Mick Jagger through the lens

Time is on my side cantava nel 1964. Profetico, se si pensa che la carriera dei Rolling Stones, forse la più longeva tra le band musicali, aveva da poco esordito. Evidentemente, sfrontato come solo lui sa essere, Mick Jagger già sapeva che sarebbe diventato un mito, uno di quelli che non tramontano in fretta.
E il tempo ha così avuto tutta la possibilità di scandirne le metamorfosi, indagate e fissate dall’obiettivo di decine di fotografi che da cinquant’anni a questa parte hanno ritratto le maschere di “un Narciso che non muore mai ma si trasforma di continuo”. Eccessivo, sregolato, per una rockstar non in grado di limitarsi alla propria musica ma che della musica ne ha rappresentato anche l’estetica, riduttivo sarebbe stato immortalarlo nel suo essere cantante, ed è stato chiaro a tutti. Della settantina di fotografie esposte prima in Francia in occasione dei Rencontres d’Arles e ora presso la Fondazione Forma di Milano, i ritratti che lo rappresentano con gli attrezzi del mestiere si contano sulle dita di una mano, raramente fanno la loro comparsa un microfono o una chitarra; è la sua grandezza iconografica a essere esaltata, quel magnetismo trascinatore sul palco che sprigiona dalla sua fisicità, da quel corpo minuto, contenitore troppo piccolo perché non strabordi il suo carisma e il suo ego sconfinato.

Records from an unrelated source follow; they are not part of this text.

Lemma sysNodeExternalBundles_grows (opts : BuildOptions) (schedule : list nat)
    (w : World) :
  dom (files w)
  ⊆ dom (files (sysNodeExternalBundles join require_resolve webpack terser_minify
                  opts schedule w).1).
Proof.
  unfold sysNodeExternalBundles, perform.
  cbn -[exec copy_assets run_schedule promise_all external_bundles].
  destruct (files w !! _) as [data|]; [reflexivity|].
  set (w1 := log _ w).
  set (b := run_schedule' schedule _).
  assert (Hb : dom (files w) ⊆ dom (files (world b))).
  { subst b. apply (run_schedule_grows schedule (promise_all w1 _)). }
  destruct (all b); try exact Hb.
  pose proof (exec_grows (copy_assets join opts) (world b)) as Hcopy.
  destruct (exec' (copy_assets join opts) (world b)) as [w2 [[]|e]]; cbn in *;
    etransitivity; eassumption.
Qed.

(** Whatever the schedule, the build changes no file other than the seven
    bundles, their seven cache entries and the two copied assets (in
    production: the bundles and the assets only), and it removes no file. *)
Theorem build_touches_only_bundles_caches_and_assets (opts : BuildOptions)
    (schedule : list nat) (w : World) :
  let w' :=
    (sysNodeExternalBundles join require_resolve webpack terser_minify
       opts schedule w).1 in
  (forall p,
     p ∉ bundle_outputs join opts ++ bundle_caches join opts ++ asset_copies join opts ->
     files w' !! p = files w !! p)
  /\ (isProd opts = true ->
      forall p,
        p ∉ bundle_outputs join opts ++ asset_copies join opts ->
        files w' !! p = files w !! p)
  /\ (forall p, is_Some (files w !! p) -> is_Some (files w' !! p)).
Proof.
  intros w'. subst w'. repeat apply conj.
  - intros p Hp.
    apply (sysNodeExternalBundles_frame opts schedule w
             (fun q => q ∈ bundle_outputs join opts ++ bundle_caches join opts
                           ++ asset_copies join opts)); auto;
      try intros _; apply Forall_forall; intros q Hq; rewrite !elem_of_app; tauto.
  - intros Hprod p Hp.
    apply (sysNodeExternalBundles_frame opts schedule w
             (fun q => q ∈ bundle_outputs join opts ++ asset_copies join opts)); auto;
      try (intros Hdev; congruence); apply Forall_forall; intros q Hq; rewrite !elem_of_app; tauto.
  - intros p Hp. apply elem_of_dom. apply elem_of_dom in Hp.
    revert Hp. apply sysNodeExternalBundles_grows.
Qed.
(** * SeriesAnalyser: mean-reversion diagnostics and pair search

    A shallow embedding of [class_SeriesAnalyser.py]: [zero_crossings],
    [calculate_half_life], [hurst], [check_for_stationarity],
    [check_for_cointegration], [find_pairs] and [pairs_overlap].

    Numbers.  The program computes on binary64 floats.  The embedding takes
    finite values as exact rationals ([Q]) and keeps the non-finite values
    that the program itself can produce and test (the half-life, a quotient,
    and the Hurst exponent, a fitted slope) in the type [fval].  Prices,
    spreads, regression coefficients, t-statistics and p-values are finite.

    Series.  A pandas [Series] is its name and its values in order, a
    [DataFrame] is its columns in order, with distinct names and one length;
    indexing and slicing are positional.  Row labels are distinct and matter
    at one place: [np.subtract] in [hurst] aligns two Series on their labels,
    where it subtracts two arrays by position.

    Libraries.  statsmodels ([adfuller], [add_constant], [OLS]) and the
    transcendental part of numpy ([std], [sqrt], [log], [polyfit]) are not
    code of this repository: they are the fields of the class [Backend], and
    every theorem holds for every backend.  Closed examples run on the
    explicit backends of the modules [Lab] and [Example].

    Exceptions.  Python code raises; the embedding returns a [result]. *)

From Stdlib Require Import String.
From Stdlib Require Import QArith Qabs Qround ZArith List Bool Lia Lqa.
From Stdlib Require Import Sorting.Sorted.
Import ListNotations.

Local Open Scope Q_scope.

(** ** Exceptions and the error monad *)

Inductive exn : Type :=
| ValueError
| OverflowError
| IndexError
| KeyError
| TypeError
| LinAlgError.

Inductive result (A : Type) : Type :=
| Ok (a : A)
| Raise (e : exn).

Arguments Ok {A} a.
Arguments Raise {A} e.

Definition bind {A B : Type} (c : result A) (k : A -> result B) : result B :=
  match c with
  | Ok a => k a
  | Raise e => Raise e
  end.

Notation "x <- c ;; k" := (bind c (fun x => k))
  (at level 61, c at next level, right associativity).

Definition returns {A : Type} (c : result A) : Prop := exists a, c = Ok a.

Definition raises {A : Type} (c : result A) : Prop := exists e, c = Raise e.

(** ** Numbers *)

(** A float that may be non-finite.  [Inf true] is [-inf]. *)
Inductive fval : Type :=
| Fin (q : Q)
| Inf (negative : bool)
| NaN.

Definition Qlt_bool (a b : Q) : bool := negb (Qle_bool b a).

(** [a >= m] for a float [a] and a finite [m]; every comparison with [nan]
    is false. *)
Definition fge (a : fval) (m : Q) : bool :=
  match a with
  | Fin q => Qle_bool m q
  | Inf negative => negb negative
  | NaN => false
  end.

(** [a < m]. *)
Definition flt (a : fval) (m : Q) : bool :=
  match a with
  | Fin q => Qlt_bool q m
  | Inf negative => negative
  | NaN => false
  end.

(** [a * 2.0]. *)
Definition fdouble (a : fval) : fval :=
  match a with
  | Fin q => Fin (q * 2)
  | other => other
  end.

(** Python's [round(x)] on a finite float: to the nearest integer, a tie to
    the even one. *)
Definition py_round (q : Q) : Z :=
  let f := Qfloor q in
  let r := q - inject_Z f in
  if Qlt_bool r (1 # 2) then f
  else if Qlt_bool (1 # 2) r then (f + 1)%Z
  else if Z.even f then f else (f + 1)%Z.

(** [int(round(x))]: an infinity raises OverflowError, [nan] ValueError. *)
Definition int_round (x : fval) : result Z :=
  match x with
  | Fin q => Ok (py_round q)
  | Inf _ => Raise OverflowError
  | NaN => Raise ValueError
  end.

(** ** Sequences *)

Definition np_sum (x : list Q) : Q := fold_left Qplus x 0.

(** [x.mean()].  On an empty series pandas gives [nan]; the value is then
    never used, since nothing is left to subtract it from. *)
Definition mean (x : list Q) : Q := np_sum x / inject_Z (Z.of_nat (length x)).

(** [x[i]] at a position inside the sequence. *)
Definition item (x : list Q) (i : nat) : Q := nth i x 0.

(** [sum(1 for ...)]. *)
Definition py_sum (l : list Z) : Z := fold_left Z.add l 0%Z.

(** ** zero_crossings *)

Definition zero_crossings (x : list Q) : Z :=
  let x := map (fun v => v - mean x) x in
  py_sum
    (map (fun _ => 1%Z)
       (filter
          (fun i =>
             (i + 1 <? length x)%nat
             && (Qlt_bool (item x i * item x (i + 1)) 0 || Qeq_bool (item x i) 0))
          (seq 0 (length x)))).

(** The reading of the count as a property of adjacent pairs: a pair
    [(a, b)] of consecutive values counts when the two lie strictly on
    opposite sides of the mean [m], or when [a], the value the pair starts
    at, equals [m]. *)
Definition opposite_sides (m a b : Q) : bool :=
  (Qlt_bool m a && Qlt_bool b m) || (Qlt_bool a m && Qlt_bool m b).

Definition crossing (m a b : Q) : bool :=
  opposite_sides m a b || Qeq_bool a m.


Fixpoint count_adjacent (p : Q -> Q -> bool) (x : list Q) : Z :=
  match x with
  | a :: ((b :: _) as rest) => ((if p a b then 1 else 0) + count_adjacent p rest)%Z
  | _ => 0%Z
  end.

(** The sequence [1, -1, 1, -1, ...] of length [n]. *)
Definition alternating (n : nat) : list Q :=
  map (fun i => if Nat.even i then 1 else - (1)) (seq 0 n).

(** ** Series, frames and regression parameters *)

(** A pandas [Series]: its name and its values in order. *)
Record series : Type := { name : string; values : list Q }.

(** A pandas [DataFrame]: its columns in order, all of one length. *)
Definition frame : Type := list series.

(** The fitted coefficients, by regressor name, in the order of the design. *)
Definition params : Type := list (string * Q).

(** [frame[key]], KeyError when no column has that name.  Column names are
    taken to be distinct, as in a price panel. *)
Definition column (f : frame) (key : string) : result series :=
  match find (fun s => String.eqb (name s) key) f with
  | Some s => Ok s
  | None => Raise KeyError
  end.

(** [params[key]] by name. *)
Definition coefficient (p : params) (key : string) : result Q :=
  match find (fun kv => String.eqb (fst kv) key) p with
  | Some kv => Ok (snd kv)
  | None => Raise KeyError
  end.

(** [seq[i]] by position, IndexError outside. *)
Definition at_position {A : Type} (l : list A) (i : nat) : result A :=
  match nth_error l i with
  | Some a => Ok a
  | None => Raise IndexError
  end.

(** [frame[1:]]: every column without its first row. *)
Definition drop_first_row (f : frame) : frame :=
  map (fun s => {| name := name s; values := tl (values s) |}) f.

(** Element-wise arithmetic on aligned sequences of one length. *)
Definition subtract (a b : list Q) : list Q :=
  map (fun uv => fst uv - snd uv) (combine a b).

Definition scale (b : Q) (x : list Q) : list Q := map (fun v => b * v) x.

(** [range(a, b)]. *)
Definition range (a b : nat) : list nat := seq a (b - a).

(** [a[k:]] and [a[:-k]] for a positive [k]. *)
Definition slice_from {A : Type} (k : nat) (a : list A) : list A := skipn k a.

Definition slice_to_minus {A : Type} (k : nat) (a : list A) : list A :=
  firstn (length a - k) a.

(** [np.roll(z, 1)]: the last value comes first. *)
Definition np_roll1 (z : list Q) : list Q :=
  match z with
  | [] => []
  | _ :: _ => last z 0 :: removelast z
  end.

(** [a[0] = v], IndexError on an empty array. *)
Definition set_first (v : Q) (a : list Q) : result (list Q) :=
  match a with
  | [] => Raise IndexError
  | _ :: rest => Ok (v :: rest)
  end.

(** ** The libraries the program calls *)

(** What [adfuller] returns, as far as the program reads it: entries 0, 1
    and 4 of the tuple. *)
Record critical : Type := { crit_1pct : Q; crit_5pct : Q; crit_10pct : Q }.

Record adf : Type := { adf_stat : Q; adf_pvalue : Q; adf_critical : critical }.

Class Backend : Type := {
  (** [statsmodels.tsa.stattools.adfuller(x)] *)
  adfuller : list Q -> result adf;
  (** [sm.add_constant(x)]: the design with its constant column *)
  add_constant : series -> frame;
  (** [sm.OLS(endog, exog).fit().params] *)
  ols_fit : list Q -> frame -> result params;
  (** [np.std], [np.sqrt], [np.log] *)
  np_std : list Q -> fval;
  np_sqrt : fval -> fval;
  np_log : fval -> fval;
  (** [np.polyfit(x, y, deg)]: the coefficients, highest power first *)
  np_polyfit : list fval -> list fval -> nat -> result (list fval)
}.

(** [-a / lam] as numpy computes it ([a] a float, [lam] finite): a division
    by zero raises nothing and gives an infinity or [nan].  A zero [lam] is
    read as [+0.0]. *)
Definition neg_over (a : fval) (lam : Q) : fval :=
  match a with
  | Fin c =>
      if Qeq_bool lam 0
      then (if Qeq_bool c 0 then NaN else Inf (Qlt_bool 0 c))
      else Fin (- c / lam)
  | Inf negative => Inf (xorb (negb negative) (Qlt_bool lam 0))
  | NaN => NaN
  end.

Rigorosamente in ordine cronologico sfilano gli scatti di una pelle che cambia, un Dorian Gray contemporaneo che ha consegnato all’eterna giovinezza il suo spirito e non l’incarnato. Si parte dagli anni ’60 con le immagini ancora innocenti di un ragazzo acqua e sapone, dal volto un pò imbronciato, dandy all’ultima moda il cui gesto più trasgressivo è tenere in mano una bottiglia di birra. Un androgino, quasi un eunuco, femmineo e maschio insieme come l’ha definito Cecil Beaton dopo il loro incontro; un candore e una sensualità che nel corso degli anni ’70 e ‘80 si sporcano sempre più di provocazione: eccentrico, sopra le righe, la sua esagerazione si materializza in pose plastiche e allusive, in una faccia distrutta da droghe, whisky e groupies. Perfettamente disinvolto davanti alla fotocamera, lo è ancor di più nei ritratti dell’ultimo decennio del secolo scorso: sa come guardare l’obiettivo, dritto, sicuro, come chi è consapevole della sua gloria planetaria; quelle espressioni, forse studiate negli anni precedenti, sembrano ora del tutto naturali. Passa il tempo ma rimane sempre l’eterno ragazzo, sfrontato, che spalanca oltraggiosamente la bocca, che si maschera e si traveste da donna, asciutto e scattante nel fisico come un felino (è del 1992 lo storico scatto di Albert Watson che fonde il volto di Mick Jagger con la testa di un leopardo). Passa il tempo e aumentano le rughe, ma sono solo l’intarsio che cesella uno spirito che non ne vuole sapere di invecchiare. Passa il tempo ma lui continua a ridergli in faccia.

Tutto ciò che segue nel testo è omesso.